L'amphi 8 de l'université du Mirail, ce midi. Les étudiants en grève reconduisent le blocage. Photo Victor Matet.
La détermination ne semble donc pas faiblir du côté des étudiants mobilisés contre la loi sur l'autonomie des universités (LRU) et la réforme de la recherche universitaire. Même s'ils ne sont qu'un millier (sur 22000) à venir en AG chaque semaine.
Des examens en dehors de l'université
De son côté, la présidence de l'université est tout aussi déterminée à mener le second semestre à son terme, aussi normalement qu'il est encore possible de le faire. « Je ferai tout pour qu'il y ait des examens la deuxième quinzaine de juin, a déclaré le président de Toulouse 2 Daniel Filâtre, quelques minutes après le vote des étudiants. Et s'il n'est pas possible de les organiser dans l'université, nous le ferons à l'extérieur. » Le cas s'est déjà produit à Toulouse. En 2003, l'université avait loué le Parc des expositions, pour faire passer les partiels.
De leur côté, les membres grévistes du personnel de l'université, qui ont eux aussi reconduit la grève à une très large majorité ce matin, ne voient pas d'un bon oeil le « passage en force du président ». « Ce seront des examens bidons, avec une présidence bidon et un gouvernement bidon », s'emporte un enseignant qui préfère garder l'anonymat. « C'est ridicule de vouloir maintenir des examens en juin alors que les étudiants n'ont eu que trois semaines de cours », poursuit un « Biatos », un personnel administratif et technnique.

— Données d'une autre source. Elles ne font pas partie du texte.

(** ** Files *)

Lemma wrap_small_len w (l : list Z) : zlen l < 2 ^ w → wrap w (zlen l) = zlen l.
Proof. intros. unfold wrap. apply Z.mod_small. pose proof (zlen_nonneg l). lia. Qed.

(** A frame of a header of thirteen bytes and a body. *)
Lemma load_frame tag size (body : list Z) :
  zlen body < 2 ^ 32 → zlen (le_bytes 8 size) = 8 →
  load_file (BLOB_MAGIC ++ [BLOB_VERSION] ++ (tag :: le_bytes 8 size ++ le_bytes 4 (wrap 32 (zlen body)) ++ body)) =
    if (tag =? 12) || (tag =? 13) then Tuple.decompress (tag :: le_bytes 8 size ++ le_bytes 4 (wrap 32 (zlen body)) ++ body) else Some body.
Proof.
  intros Hb H8. pose proof (zlen_nonneg body). set len := le_bytes 4 (wrap 32 (zlen body)).
  assert (zlen len = 4) as H4 by (unfold len, zlen; by rw length_le_bytes).
  set header := tag :: le_bytes 8 size ++ len.
  assert (zlen header = 13) as Hh by (unfold header; rw zlen_cons zlen_app; lia).
  assert (tag :: le_bytes 8 size ++ len ++ body = header ++ body) as -> by (unfold header; by rw -app_comm_cons -app_assoc).
  unfold load_file. set all := BLOB_MAGIC ++ [BLOB_VERSION] ++ header ++ body.
  change (take 4 all) with BLOB_MAGIC. rw bool_decide_eq_true_2; [done|]. cbn [negb].
  change (all !! 4%nat) with (Some BLOB_VERSION). cbn [mbind option_bind]. rw Z.eqb_refl. cbn [negb].
  rw (Tuple.get_slice_mid all (BLOB_MAGIC ++ [BLOB_VERSION]) header body 5 13); [by unfold all; rw -app_assoc|done|by rw Hh|].
  cbn [mbind option_bind]. change (header !! 0%nat) with (Some tag). cbn [mbind option_bind].
  rw (Tuple.slice_mid header (tag :: le_bytes 8 size) len [] 9 4); [by rw app_nil_r|rw zlen_cons; lia|by rw H4|].
  unfold len at 1. rw le_bytes_val_small; [rw wrap_small_len; [done|lia]|]. rw wrap_small_len; [done|].
  rw (Tuple.get_slice_mid all (BLOB_MAGIC ++ [BLOB_VERSION] ++ header) body [] 18 (zlen body)); [by unfold all; rw app_nil_r -!app_assoc|by rw !zlen_app Hh|done|].
  done.
Qed.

Légalement, les étudiants doivent en effet assister à huit semaines de cours, sur les douze que compte un semestre, pour pouvoir passer les examens. Pour pallier ces semaines à rattraper, la présidence prévoit de mettre en place un système de cours sur papier ou sur internet. Une solution qui, pour l'instant, ne satisfait ni les étudiants ni les enseignants.